👉Python timeit() Function with Examples
Python timeit() Function with Examples: The Python timeit() function is a powerful method in Python’s timeit module used to measure the execution time of small code snippets. It is especially useful for performance testing and code optimization.
👉What is Python timeit()?
Python timeit() Function with Examples: Python’s timeit() method runs a given code snippet multiple times (by default 1 million) and returns the minimum time taken. This ensures precise performance evaluation by eliminating random fluctuations.
👉Python timeit() Function with Examples Syntax
import timeit
timeit.timeit(stmt, setup, timer, number)
👉Python timeit() Function with Examples Parameters
- stmt: Code statement to measure (default is ‘pass’).
- setup: Code required to initialize before executing stmt (default is ‘pass’).
- timer: Specifies the timer value (usually auto-configured by timeit()).
- number: Specifies how many times stmt should execute (default is 1000000).
👉Using timeit() in Python
Before using timeit(), import the module as shown:
import timeit
👉Example 1: Basic Example of timeit()
import timeit
print(timeit.timeit(‘output = 10 * 5’))
👉Output:
0.061278803
This code snippet calculates the time taken to execute output = 10 * 5.
👉Example 2: Measuring Multiple Lines of Code
👉Method 1: Using Semicolon (;)
import timeit
print(“Time taken:”, timeit.timeit(stmt=’a=10; b=10; sum=a+b’))
👉Output:
Time taken: 0.137031482
👉Method 2: Using Triple Quotes (”’)
import timeit
import_module = “import random”
testcode = ”’
def test():
return random.randint(10, 100)
”’
print(timeit.repeat(stmt=testcode, setup=import_module))
👉Output:
[0.43638873, 0.504093968, 0.50691709, 0.394344933, 0.354688697]
👉timeit() Methods
Python’s timeit module offers additional methods:
- timeit.default_timer(): Returns the current time in seconds since a reference point.
- timeit.repeat(): Repeats the execution multiple times and returns an array of results.
👉Example Using default_timer()
import timeit
import random
def test():
return random.randint(10, 100)
start_time = timeit.default_timer()
print(“Start Time:”, start_time)
test()
print(“Time Difference:”, timeit.default_timer() – start_time)
👉Output:
Start Time: 0.220261875
Time Difference: 0.000473732
👉Example Using timeit.repeat()
import timeit
import_module = “import random”
testcode = ”’
def test():
return random.randint(10, 100)
”’
print(timeit.repeat(stmt=testcode, setup=import_module, repeat=5))
👉Output:
[0.43638873, 0.504093968, 0.50691709, 0.394344933, 0.354688697]

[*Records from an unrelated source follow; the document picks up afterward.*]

(* ===== verification/ConsoleSource.v ===== *)
(** * The browser's end of the stream (console/client/src/stream/connection.ts, useRunStream.ts)

    The text of a stream, as it arrives in pieces, through the line protocol of [EventSource] to the
    listeners of [openRunStream] and the state of [useRunStream]. The protocol is that of server-sent
    events: fields up to a blank line, one event dispatched per block that has data. *)

From S2P Require Import Prelude Collections Number Json JsonParse JsText Events Projection Console ConsoleFacts ConsoleStream ConsoleWire ConsoleDecode ConsoleTail ConsoleClient ConsoleServer ConsoleSession.

(** ** The line protocol *)
Record Source : Type := {
  (** the line read so far, and whether it follows a carriage return *)
  so_line : string;
  so_cr : bool;
  (** the fields of the block so far *)
  so_data : string;
  so_type : string;
  so_id : string;
  (** the id a reconnect presents *)
  so_lastEventId : string
}.
Record Message : Type := { ms_type : string; ms_data : string; ms_lastEventId : string }.

Definition newSource (lastEventId : string) : Source :=
  {| so_line := ""; so_cr := false; so_data := ""; so_type := ""; so_id := lastEventId; so_lastEventId := lastEventId |}.

(** A line up to its first colon, and what follows it without one leading space. *)
Fixpoint field_of (line : string) : string * string :=
  match line with
  | "" => ("", "")
  | String ":" r => ("", match r with String " " v => v | _ => r end)
  | String c r => let '(name, v) := field_of r in (String c name, v)
  end.

Definition with_field (s : Source) (name v : string) : Source :=
  if name ==? "data" then {| so_line := so_line s; so_cr := so_cr s; so_data := so_data s +:+ v +:+ newline; so_type := so_type s; so_id := so_id s; so_lastEventId := so_lastEventId s |}
  else if name ==? "event" then {| so_line := so_line s; so_cr := so_cr s; so_data := so_data s; so_type := v; so_id := so_id s; so_lastEventId := so_lastEventId s |}
  else if (name ==? "id") && all_chars (fun c => c !=? ascii_of_nat 0) v
  then {| so_line := so_line s; so_cr := so_cr s; so_data := so_data s; so_type := so_type s; so_id := v; so_lastEventId := so_lastEventId s |}
  else s.

(** The data without its last line break. *)
Definition without_last (s : string) : string := take_str (String.length s - 1) s.

(** One whole line. *)
Definition on_line (s : Source) (line : string) : Source * list Message :=
  if line ==? "" then
    let s' := {| so_line := so_line s; so_cr := so_cr s; so_data := ""; so_type := ""; so_id := so_id s; so_lastEventId := so_id s |} in
    (s', if so_data s ==? "" then [] else
         [{| ms_type := if so_type s ==? "" then "message" else so_type s; ms_data := without_last (so_data s); ms_lastEventId := so_id s |}])
  else if starts_with ":" line then (s, [])
  else let '(name, v) := field_of line in (with_field s name v, []).

Definition with_line (s : Source) (line : string) (cr : bool) : Source :=
  {| so_line := line; so_cr := cr; so_data := so_data s; so_type := so_type s; so_id := so_id s; so_lastEventId := so_lastEventId s |}.

(** One character: a line ends at a line feed, a carriage return, or the two together. *)
Definition on_char (s : Source) (c : ascii) : Source * list Message :=
  if c ==? ascii_of_nat 10 then
    if so_cr s then (with_line s (so_line s) false, []) else on_line (with_line s "" false) (so_line s)
  else if c ==? ascii_of_nat 13 then on_line (with_line s "" true) (so_line s)
  else (with_line s (so_line s +:+ String c "") false, []).

Fixpoint feed (s : Source) (text : string) : Source * list Message :=
  match text with
  | "" => (s, [])
  | String c text => let '(s1, m1) := on_char s c in let '(s2, m2) := feed s1 text in (s2, m1 ++ m2)
  end.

👉Using timeit() in Command-Line Interface (CLI)
Python’s timeit() can also be executed directly from the command line.
👉Syntax:
python -m timeit [-n N] [-r N] [-s S] [-t] [-c] [-h] [code statement …]
👉Example:
C:\pythontest>python -m timeit -s ‘text=”hello world”‘
20000000 loops, best of 5: 13.1 nsec per loop
👉Why Use timeit() for Performance Testing?

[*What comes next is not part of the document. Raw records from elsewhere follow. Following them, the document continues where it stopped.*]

(* ===== verification/Inspector.v ===== *)
(** * The drawer (console/client/src/inspector/detail.ts, useVertexDetail.ts)

    One vertex's detail, fetched when the selection moves and abandoned when it moves again. A component
    renders with its properties, its effects run after that, and answers arrive whenever they do; the
    server is the handler of [ConsoleServer]. *)

From S2P Require Import Prelude Collections Number Json JsonParse JsText Events Projection Console ConsoleFacts ConsoleStream ConsoleWire Uri ConsoleServer.

Inductive Tab : Type := tab_payload | tab_prompt | tab_logs.
#[export] Instance Tab_eq_dec : EqDecision Tab.
Proof. solve_decision. Defined.

Definition tab_name (t : Tab) : string := match t with tab_payload => "payload" | tab_prompt => "prompt" | tab_logs => "logs" end.

Inductive DetailResult : Type :=
| detail_ok (v : value)
| detail_missing
| detail_unavailable (detail : value)
| detail_error (message : string).

(** What [fetch] resolves to; the body is what [json()] resolves to. *)
Record Response : Type := { rp_status : Z; rp_statusText : string; rp_body : result value }.

(** [get]: an exception of [fetch] is an error, one of [json()] rejects the promise. *)
Definition getDetail (fetched : result Response) : result DetailResult :=
  match fetched with
  | Throw message => Ok (detail_error message)
  | Ok response =>
      if rp_status response =? 404 then Ok detail_missing else
      if rp_status response =? 501 then detail ← rp_body response; Ok (detail_unavailable detail) else
      if negb ((200 <=? rp_status response) && (rp_status response <? 300)) then Ok (detail_error (zstr (rp_status response) +:+ " " +:+ rp_statusText response)) else
      v ← rp_body response; Ok (detail_ok v)
  end.

(** The address of [fetchPayload] and of [fetchRetained]. *)
Definition detailPath (runId vertexId : string) (tab : Tab) : string :=
  "/api/v1/runs/" +:+ runId +:+ "/vertices/" +:+ vertexId +:+ "/" +:+ tab_name tab.

(** ** The hook *)
Record Selection : Type := { sl_runId : string; sl_vertexId : option string; sl_tab : Tab }.
#[export] Instance Selection_eq_dec : EqDecision Selection.
Proof. solve_decision. Defined.

Inductive DetailState : Type := loading | loaded (r : DetailResult).

(** [ip_rendered]: the properties of the last render. [ip_effect]: those its effect last ran for, and the
    number of its request if it made one. [ip_aborted]: the requests whose signal is aborted. *)
Record Inspector : Type := {
  ip_rendered : Selection;
  ip_effect : option (Selection * option nat);
  ip_state : DetailState;
  ip_requests : list Selection;
  ip_aborted : list nat
}.

Definition mounted (s : Selection) : Inspector := {| ip_rendered := s; ip_effect := None; ip_state := loading; ip_requests := []; ip_aborted := [] |}.

Definition render (i : Inspector) (s : Selection) : Inspector :=
  {| ip_rendered := s; ip_effect := ip_effect i; ip_state := ip_state i; ip_requests := ip_requests i; ip_aborted := ip_aborted i |}.

(** The cleanup of the effect before. *)
Definition aborts (i : Inspector) : list nat := match ip_effect i with Some (_, Some n) => ip_aborted i ++ [n] | _ => ip_aborted i end.

(** Whether the effect has run for what is rendered. *)
Definition settled (i : Inspector) : bool := match ip_effect i with Some (s, _) => s ==? ip_rendered i | None => false end.

(** The effect, which runs when its properties have changed: the request before is aborted, and one is
    made if a vertex is selected. *)
Definition effect (i : Inspector) : Inspector :=
  if settled i then i else
  match truthy (sl_vertexId (ip_rendered i)) with
  | None => {| ip_rendered := ip_rendered i; ip_effect := Some (ip_rendered i, None); ip_state := ip_state i; ip_requests := ip_requests i; ip_aborted := aborts i |}
  | Some _ => {| ip_rendered := ip_rendered i; ip_effect := Some (ip_rendered i, Some (length (ip_requests i))); ip_state := loading;
                 ip_requests := ip_requests i ++ [ip_rendered i]; ip_aborted := aborts i |}
  end.

(** The answer to request [n]; a promise that rejects changes nothing. *)
Definition respond (i : Inspector) (n : nat) (answer : result DetailResult) : Inspector :=
  match answer with
  | Throw _ => i
  | Ok r => if includes n (ip_aborted i) then i
            else {| ip_rendered := ip_rendered i; ip_effect := ip_effect i; ip_state := loaded r; ip_requests := ip_requests i; ip_aborted := ip_aborted i |}
  end.

(** ** Whose detail is shown *)
Section Honest.
(** What the server may answer to a selection's request. *)
Variable answers : Selection -> result DetailResult -> Prop.

Inductive inspector_step : Inspector -> Inspector -> Prop :=
| step_render i s : inspector_step i (render i s)
| step_effect i : inspector_step i (effect i)
| step_respond i n s answer : ip_requests i !! n = Some s -> answers s answer -> inspector_step i (respond i n answer).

- It repeats code execution 1 million times by default, providing precise timing data.
- It disables Python’s garbage collection during testing to ensure consistent results.

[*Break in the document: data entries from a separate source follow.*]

(** The ranks of the scopes, in order of first appearance. *)
Definition scopeRank (vs : list ConsoleVertex) : list (string * Z) :=
  fold_left (fun ranks v => match truthy (tx_scope_id (cv_txn v)) with
                            | Some scope => if JMap.has ranks scope then ranks else JMap.set ranks scope (Z.of_nat (length ranks))
                            | None => ranks
                            end) vs [].

Definition rankOf (ranks : list (string * Z)) (v : ConsoleVertex) : Z :=
  match truthy (tx_scope_id (cv_txn v)) with
  | Some scope => default (Z.of_nat (length ranks)) (JMap.get ranks scope)
  | None => Z.of_nat (length ranks)
  end.

(** [layers.set(layer, [...(layers.get(layer) ?? []), id])] *)
Definition add_to (layers : list (Z * list string)) (layer : Z) (id : string) : list (Z * list string) :=
  JMap.set layers layer (JMap.get_or [] layers layer ++ [id]).

Record Sorting : Type := { so_layers : list (Z * list string); so_pinned : list (string * PlacedVertex); so_fresh : list ConsoleVertex }.

Definition keptAt (previous : option LayoutResult) (id : string) : option PlacedVertex :=
  p ← previous; JMap.get (lr_vertices p) id.

Definition pin (previous : option LayoutResult) (s : Sorting) (v : ConsoleVertex) : Sorting :=
  match keptAt previous (cv_vertex_id v) with
  | Some kept => {| so_layers := add_to (so_layers s) (pv_layer kept) (cv_vertex_id v);
                    so_pinned := JMap.set (so_pinned s) (cv_vertex_id v) kept; so_fresh := so_fresh s |}
  | None => {| so_layers := so_layers s; so_pinned := so_pinned s; so_fresh := so_fresh s ++ [v] |}
  end.

Definition by_rank (ranks : list (string * Z)) (a b : ConsoleVertex) : Z :=
  zor (rankOf ranks a - rankOf ranks b) (cv_created_seq a - cv_created_seq b).

Definition index_of (pinned : list (string * PlacedVertex)) (id : string) : Z := from_option (fun p => Z.of_nat (pv_index p)) 0 (JMap.get pinned id).
Definition by_index (pinned : list (string * PlacedVertex)) (a b : string) : Z := index_of pinned a - index_of pinned b.
Definition by_layer (a b : Z * list string) : Z := fst a - fst b.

- It automatically adjusts based on your operating system (e.g., time.time() for Unix, time.clock() for Windows).
👉Summary
The Python timeit() function is a powerful tool for measuring code execution time accurately. Whether you are optimizing functions, debugging performance issues, or benchmarking algorithms, timeit() is an essential utility for every Python developer. Master its syntax, methods, and use cases to enhance your coding efficiency.